Hafid Fuad, Jurnalis · Kamis 01 April 2021 15:40 WIB
https: img.okezone.com content 2021 04 01 320 2387902 bi-bingung-perusahaan-besar-jatim-tak-ngutang-di-bank-1tuo5e9kjk.jpg Perbankan (Shutterstock)

JAKARTA - Bank Indonesia (BI) menyatakan minat sektor korporasi di Jawa Timur untuk menggunakan pinjaman bank domestik masih minim. Karena dari survei yang dilakukan BI, menunjukkan sektor korporasi Jawa Timur bergerak naik dalam utilisasi kapasitas produksinya.

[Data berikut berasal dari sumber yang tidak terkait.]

(* ===== verification/ProfileProps.v ===== *)
(** * What the profiles promise

    The properties of [src/profile.rs], with concrete runs. *)

From stdpp Require Import pretty.
From S2P Require Import Prelude External Instances Wire Cddl WireCodec WireLaws Profile ProfileThms.

(** C37. One encoding per claim and per grant.  For each built-in profile the
    claim bodies and the grant body are read from exactly the octets that are
    written for them; a credential is read only with an origin of at most 255
    octets, which its encoder does not check. *)
Theorem profile_bodies_inverse `{Cbor, !CborLaws, UrlParser} :
  (forall a c claims, decode_agent_claims a c = Ok claims <-> encode_agent_claims claims = Ok (a, c)) /\
  (forall b g, decode_agent_grant b = Ok g <-> encode_agent_grant g = Ok b) /\
  (forall a c claims, decode_credential_claims a c = Ok claims <->
     blen (ascii_bytes (cic_origin claims)) <= 255 /\ any_control (ascii_bytes (cic_origin claims)) = false /\
     cic_origin claims <> EmptyString /\ encode_credential_claims claims = Ok (a, c)) /\
  (forall b g, decode_credential_grant b = Ok g <->
     blen (ascii_bytes (cgr_origin g)) <= 255 /\ any_control (ascii_bytes (cgr_origin g)) = false /\
     cgr_origin g <> EmptyString /\ encode_credential_grant g = Ok b) /\
  (forall a c claims, decode_synthetic_claims a c = Ok claims <-> encode_synthetic_claims claims = Ok (a, c)) /\
  (forall b g, decode_synthetic_grant b = Ok g <-> encode_synthetic_grant g = Ok b).
Proof.
  split_and!; intros *.
  - apply agent_claims_inverse.
  - apply agent_grant_inverse.
  - apply credential_claims_inverse.
  - apply credential_grant_inverse.
  - apply synthetic_claims_inverse.
  - apply synthetic_grant_inverse.
Qed.

(** The labels and values a person is shown. *)
Definition shown (pi : ProfileIntent) : list (string * string) :=
  map (fun f => (df_label f, df_value f)) (di_fields (pri_display pi)).

(** Either the fields of the grant are the ones shown, or these two lists of
    bound fields collide. *)
Definition agent_shown `{Cbor, Sha256} (pi : ProfileIntent) (g : AgentGrant) : Prop :=
  exists channel principal handle requested,
    shown pi = [("channel", channel); ("claimed principal", principal);
                ("agent handle", handle); ("requested grant", requested)] /\
    ([principal; handle; requested] = [agr_claimed_principal g; agr_agent_handle g; agr_requested_grant g] \/
     binding_collision [AGENT_APPLICATION; AGENT_ACTION; principal; handle; requested]
       [AGENT_APPLICATION; AGENT_ACTION; agr_claimed_principal g; agr_agent_handle g; agr_requested_grant g]).
Definition credential_shown `{Cbor, Sha256} (pi : ProfileIntent) (g : CredentialGrant) : Prop :=
  exists application origin scope recipient,
    shown pi = [("applicationId", application); ("HTTPS origin", origin);
                ("requested scope", scope); ("recipient", recipient)] /\
    ([application; origin; scope; recipient] =
       [cgr_application_id g; cgr_origin g; cgr_scope g; cgr_recipient g] \/
     binding_collision [CREDENTIAL_APPLICATION; CREDENTIAL_ACTION; application; origin; scope; recipient]
       [CREDENTIAL_APPLICATION; CREDENTIAL_ACTION; cgr_application_id g; cgr_origin g; cgr_scope g; cgr_recipient g]).
Definition synthetic_shown `{Cbor, Sha256} (pi : ProfileIntent) (g : SyntheticGrant) : Prop :=
  exists subject audience,
    shown pi = [("synthetic subject", subject); ("synthetic audience", audience)] /\
    ([subject; audience] = [sgr_subject g; sgr_audience g] \/
     binding_collision [SYNTHETIC_APPLICATION; SYNTHETIC_ACTION; subject; audience]
       [SYNTHETIC_APPLICATION; SYNTHETIC_ACTION; sgr_subject g; sgr_audience g]).

Section Grants.
Context `{Cbor, !CborLaws, Sha256, UrlParser} {V : Type} `{GrantVerifier V}.

Lemma check_equal (a b : bytes) {A} (e : ProfileError) (k r : A) :
  (if negb (bool_decide (a = b)) then Err e else Ok k) = Ok r -> a = b /\ r = k.
Proof. destruct (bool_decide _) eqn:Hb; [|done]. intros [= <-]. by bool_to_prop. Qed.

(** The digests that were compared are those of the shown and of the granted
    fields. *)
Ltac bound_fields :=
  match goal with H : (if negb (bool_decide _) then _ else _) = Ok _ |- _ => apply check_equal in H as [-> ->] end;
  cbn [pri_binding] in *;
  match goal with H : binding _ = Ok ?h, H' : binding _ = Ok ?h |- _ =>
    destruct (binding_inj _ _ _ H H') as [Heq|Hc] end.

Lemma agent_grant_matches (p p' : AgentProfile V) i pi payload r :
  agent_intent p i = Ok pi -> agent_payload p' (pri_binding pi) payload = Ok r ->
  exists g, decode_agent_grant (ap_body payload) = Ok g /\ rp_body r = ap_body payload /\ agent_shown pi g.
Proof.
  unfold agent_intent, agent_payload, agent_binding, agent_payload_binding.
  intros Hi Hp. ok_steps. bound_fields; (eexists; split; [eassumption|split; [done|]]); do 4 eexists;
    (split; [done|]); [left|by right]. simpl in *. congruence.
Qed.

Lemma credential_grant_matches (p p' : CredentialProfile V) i pi payload r :
  credential_intent p i = Ok pi -> credential_payload p' (pri_binding pi) payload = Ok r ->
  exists g, decode_credential_grant (ap_body payload) = Ok g /\ rp_body r = ap_body payload /\ credential_shown pi g.
Proof.
  unfold credential_intent, credential_payload, credential_binding, credential_claims_of.
  intros Hi Hp. ok_steps. bound_fields; (eexists; split; [eassumption|split; [done|]]); do 4 eexists;
    (split; [done|]); [left|by right]. simpl in *. congruence.
Qed.

Lemma synthetic_grant_matches p p' i pi payload r :
  synthetic_intent p i = Ok pi -> synthetic_payload p' (pri_binding pi) payload = Ok r ->
  exists g, decode_synthetic_grant (ap_body payload) = Ok g /\ rp_body r = ap_body payload /\ synthetic_shown pi g.
Proof.
  unfold synthetic_intent, synthetic_payload, synthetic_binding, synthetic_claims_of.
  intros Hi Hp. ok_steps. bound_fields; (eexists; split; [eassumption|split; [done|]]); do 2 eexists;
    (split; [done|]); [left|by right]. simpl in *. congruence.
Qed.
End Grants.

(** The grant is the one that was shown.  When a payload is recognised
    against the binding of a recognised intent, the fields it repeats are
    exactly the ones the person was shown with that intent, for each built-in
    profile, unless the encodings of those two lists of fields are a SHA-256
    collision. *)
Theorem grant_matches_intent `{Cbor, !CborLaws, Sha256, UrlParser} {V} `{GrantVerifier V}
    (a : AgentProfile V) (c : CredentialProfile V) (s : SyntheticProfile) i pi payload r :
  (agent_intent a i = Ok pi -> agent_payload a (pri_binding pi) payload = Ok r ->
     exists g, decode_agent_grant (ap_body payload) = Ok g /\ rp_body r = ap_body payload /\ agent_shown pi g) /\
  (credential_intent c i = Ok pi -> credential_payload c (pri_binding pi) payload = Ok r ->
     exists g, decode_credential_grant (ap_body payload) = Ok g /\ rp_body r = ap_body payload /\
       credential_shown pi g) /\
  (synthetic_intent s i = Ok pi -> synthetic_payload s (pri_binding pi) payload = Ok r ->
     exists g, decode_synthetic_grant (ap_body payload) = Ok g /\ rp_body r = ap_body payload /\
       synthetic_shown pi g).
Proof.
  split_and!; intros Hi Hp.
  - by apply (agent_grant_matches a a i).
  - by apply (credential_grant_matches c c i).
  - by apply (synthetic_grant_matches s s i).
Qed.

(** ** Two-word carriers *)

Lemma word_index v : Z.land v 2047 = v `mod` 2048.
Proof. change 2047 with (Z.ones 11). by rewrite Z.land_ones. Qed.

Lemma csprng_indices o0 o1 o2 :
  0 <= o0 <= 255 -> 0 <= o1 <= 255 -> 0 <= o2 <= 255 ->
  let v := (65536 * o0 + 256 * o1 + o2) / 4 in
  from_csprng_octets o0 o1 o2 =
    Ok (mkAgentWordPair (v / 2048, v `mod` 2048) (be16 (v / 2048) ++ be16 (v `mod` 2048))) /\
  0 <= v / 2048 < 2048 /\ 0 <= v `mod` 2048 < 2048.
Proof.
  intros H0 H1 H2 v. set (f := v / 2048). set (s := v `mod` 2048).
  assert (0 <= v < 2048 * 2048) as Hv by (unfold v; Z.div_mod_to_equations; lia).
  assert (0 <= f < 2048) as Hf by (unfold f; Z.div_mod_to_equations; lia).
  assert (0 <= s < 2048) as Hs by (unfold s; Z.div_mod_to_equations; lia).
  split; [|done]. unfold from_csprng_octets. rewrite !word_index, !Z.shiftr_div_pow2 by lia.
  change (2 ^ 2) with 4. change (2 ^ 11) with 2048. fold v. fold f. fold s. rewrite (Z.mod_small f) by done.
  unfold encode_agent_word_indices. by rewrite !(proj2 (Z.ltb_ge _ _)) by lia.
Qed.

Lemma words_recognised `{Bip39, !Bip39Laws} f s :
  0 <= f < 2048 -> 0 <= s < 2048 ->
  exists w w', words (mkAgentWordPair (f, s) (be16 f ++ be16 s)) = Ok (w, w') /\
    recognise_words w w' = Ok (mkAgentWordPair (f, s) (be16 f ++ be16 s)).
Proof.
  intros Hf Hs. pose proof word_count as Hn.
  destruct (lookup_lt_is_Some_2 word_list (Z.to_nat f)) as [w Hw]; [lia|].
  destruct (lookup_lt_is_Some_2 word_list (Z.to_nat s)) as [w' Hw']; [lia|].
  exists w, w'. unfold words, word_at, recognise_words. simpl. rewrite Hw, Hw'.
  rewrite (proj2 (find_word_spec w f)), (proj2 (find_word_spec w' s)) by (split; [lia|done]).
  unfold encode_agent_word_indices. simpl. by rewrite !(proj2 (Z.ltb_ge _ _)) by lia.
Qed.

Lemma from_be16_be16 z : 0 <= z -> from_be16 (z / 256) (z mod 256) = z.
Proof. intros Hz. unfold from_be16. pose proof (Z.div_mod z 256). lia. Qed.

(** A two-word carrier is uniform and complete.  Three random octets never
    panic; they choose the words [f] and [s] exactly when they are one of the
    four values above [4 * (2048 * f + s)], so every pair is as likely as every
    other; the words spell out the carrier and are recognised as the same one;
    and the agent profile accepts its secret wherever it accepts the
    invitation's application and locator. *)
Theorem word_carrier `{Bip39, !Bip39Laws} {V} (profile : AgentProfile V) i o0 o1 o2 :
  0 <= o0 <= 255 -> 0 <= o1 <= 255 -> 0 <= o2 <= 255 ->
  exists p, from_csprng_octets o0 o1 o2 = Ok p /\
    (forall f s, 0 <= f < 2048 -> 0 <= s < 2048 ->
       (awp_indices p = (f, s) <->
        4 * (2048 * f + s) <= 65536 * o0 + 256 * o1 + o2 < 4 * (2048 * f + s) + 4)) /\
    (exists w w', words p = Ok (w, w') /\ recognise_words w w' = Ok p) /\
    (iv_secret i = awp_secret p -> agent_invitation profile i = common_invitation (ap_descriptor profile) i).
Proof.
  intros Ho0 Ho1 Ho2. destruct (csprng_indices o0 o1 o2 Ho0 Ho1 Ho2) as (Hp & Hf & Hs).
  set (v := (65536 * o0 + 256 * o1 + o2) / 4) in *. eexists. split; [exact Hp|]. split_and!.
  - intros f s Hf' Hs'. simpl. assert (awp_iff : v = 2048 * f + s <-> (v / 2048, v `mod` 2048) = (f, s)).
    { split; [intros Hv; f_equal|intros [= <- <-]]; Z.div_mod_to_equations; lia. }
    rewrite <- awp_iff. unfold v. Z.div_mod_to_equations; lia.
  - by apply words_recognised.
  - intros Hi. unfold agent_invitation. rewrite Hi. simpl. destruct (common_invitation _ _) as [[]| |]; [|done..].
    simpl. rewrite !from_be16_be16 by lia. unfold encode_agent_word_indices.
    by rewrite !(proj2 (Z.ltb_ge _ _)) by lia.
Qed.

(** ** Concrete runs *)

(** Words that spell their own index. *)
Definition numerals : list string := map pretty (seqZ 0 2048).
Lemma numerals_nodup : NoDup numerals.
Proof. apply (NoDup_fmap_2 pretty), NoDup_seqZ. Qed.
#[local] Instance numbered_words : Bip39 := {|
  find_word w := Z.of_nat ∘ fst <$> list_find (eq w) numerals;
  word_list := numerals
|}.
#[local] Instance numbered_laws : Bip39Laws.
Proof.
  split; [by vm_compute|]. unfold find_word, word_list, numbered_words.
  intros w i. rewrite fmap_Some. split.
  - intros ([k y] & (Hk & <- & _)%list_find_Some & ->). cbn. rewrite Nat2Z.id. split; [lia|done].
  - intros [Hi Hl]. exists (Z.to_nat i, w). split; [|cbn; lia]. apply list_find_Some. split_and!; [done..|].
    intros j y Hj Hlt ->. apply (NoDup_lookup _ _ _ _ numerals_nodup Hj) in Hl. lia.
Qed.

Lemma word_carrier_witness :
  exists p, from_csprng_octets 255 1 2 = Ok p /\ words p = Ok ("2040", "64")%string /\
    awp_secret p = [7; 248; 0; 64] /\ recognise_words "2040" "64" = Ok p.
Proof.
  destruct (word_carrier (mkAgentProfile agent_descriptor tt)
    (mkInvitation EmptyString EmptyString (Locator_Nameplate 7) [7; 248; 0; 64] None None) 255 1 2)
    as (p & Hp & _ & (w & w' & Hw & Hr) & _); [lia..|].
  assert (p = mkAgentWordPair (2040, 64) [7; 248; 0; 64]) as ->
    by (vm_compute in Hp; by injection Hp as <-).
  eexists. split; [done|]. vm_compute in Hw. injection Hw as <- <-. split; [by vm_compute|]. split; [done|exact Hr].
Defined.

(** Every URL is its own origin, over https and with the rest as host. *)
#[local] Instance own_origins : UrlParser := fun s =>
  Some (mkUrl EmptyString None None None "/" s "https" (Some (String.substring 8 (String.length s - 8) s)) None).
#[local] Instance demo_verifier : GrantVerifier unit := fun _ => mret tt.

Definition demo_grant : CredentialGrant :=
  mkCredentialGrant "app" "https://example.test" "read" "phone" [1; 2; 3].

Lemma profile_bodies_inverse_witness :
  exists b, encode_credential_grant demo_grant = Ok b /\ decode_credential_grant b = Ok demo_grant.
Proof.
  assert (exists b, encode_credential_grant demo_grant = Ok b) as [b Hb] by (eexists; by vm_compute).
  exists b. split; [exact Hb|]. apply profile_bodies_inverse. by split_and!; vm_compute.
Defined.

(** A synthetic intent and the payload for it. *)
Definition demo_subject : SyntheticGrant := mkSyntheticGrant "subject" "audience" [9].
Definition demo_intent : option PairingIntent :=
  match encode_synthetic_claims (synthetic_claims_of demo_subject) with
  | Ok (a, c) => Some (mkPairingIntent SYNTHETIC_APPLICATION SYNTHETIC_ACTION a c EmptyString [])
  | _ => None
  end.
Definition demo_payload : option ApplicationPayload :=
  match encode_synthetic_grant demo_subject with
  | Ok b => Some (mkApplicationPayload [] SYNTHETIC_PAYLOAD b)
  | _ => None
  end.

Lemma grant_matches_intent_witness :
  exists i payload pi r, demo_intent = Some i /\ demo_payload = Some payload /\
    synthetic_intent (SyntheticProfile_new true) i = Ok pi /\
    synthetic_payload (SyntheticProfile_new true) (pri_binding pi) payload = Ok r /\
    exists g, decode_synthetic_grant (ap_body payload) = Ok g /\ rp_body r = ap_body payload /\ synthetic_shown pi g.
Proof.
  destruct demo_intent as [i|] eqn:Hi; [|by vm_compute in Hi].
  destruct demo_payload as [p|] eqn:Hp; [|by vm_compute in Hp].
  exists i, p.
  assert (exists pi r, synthetic_intent (SyntheticProfile_new true) i = Ok pi /\
    synthetic_payload (SyntheticProfile_new true) (pri_binding pi) p = Ok r) as (pi & r & Hpi & Hr).
  { vm_compute in Hi, Hp. injection Hi as <-. injection Hp as <-. eexists _, _. split; by vm_compute. }
  exists pi, r. split; [done|]. split; [done|]. split; [exact Hpi|]. split; [exact Hr|].
  by apply (grant_matches_intent (V := unit) (AgentProfile_new tt) (CredentialProfile_new tt) (SyntheticProfile_new true) i pi p r).
Defined.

"Dari kuartal ketiga dan keempat 2020 ada kenaikan utilisasi kapasitas produksi di perusahaan besar Jawa Timur. Ini akan terus berlanjut hingga kuartal pertama 2021," kata Deputi Gubernur Senior Bank Indonesia Destry Damayanti dalam webinar yang digelar Bank Indonesia, Jakarta, Kamis (1/4/2021).

 Baca juga: Ketua OJK: Penurunan Suku Bunga Bukan Satu-satunya Peningkatan Kredit

Survei yang dilakukan BI menyasar untuk 21 Sektor prioritas Jawa Timur. Namun Desty mengaku masih bingung kenapa penggunaan dana perbankan masih terbatas sementara produksi meningkat.

"Walaupun ada kegiatan usaha tapi penggunaan kredit minim. Ini jadi puzzle yang harus dipecahkan. Bagaimana mendorong demand kredit Khususnya korporasi untuk memulihkan perekenomian," katanya.

 Baca juga: Pengusaha Mikro Bakal Dapat BLT dan Kredit Macet Dihapus, Ini Penjelasannya

Dia menambahkan untuk itu, sinergi kebijakan antara berbagai pihak dibutuhkan karena tantangan sangat kompleks saat ini.

"Kondisinya korporasi membayar lebih cepat atau mereka menggunakan dana pribadi untuk produksi. Jadi ini yang harus didorong. Kami sudah petakan 38 subsektor prioritas yang bisa dipilah potensinya," jelasnya.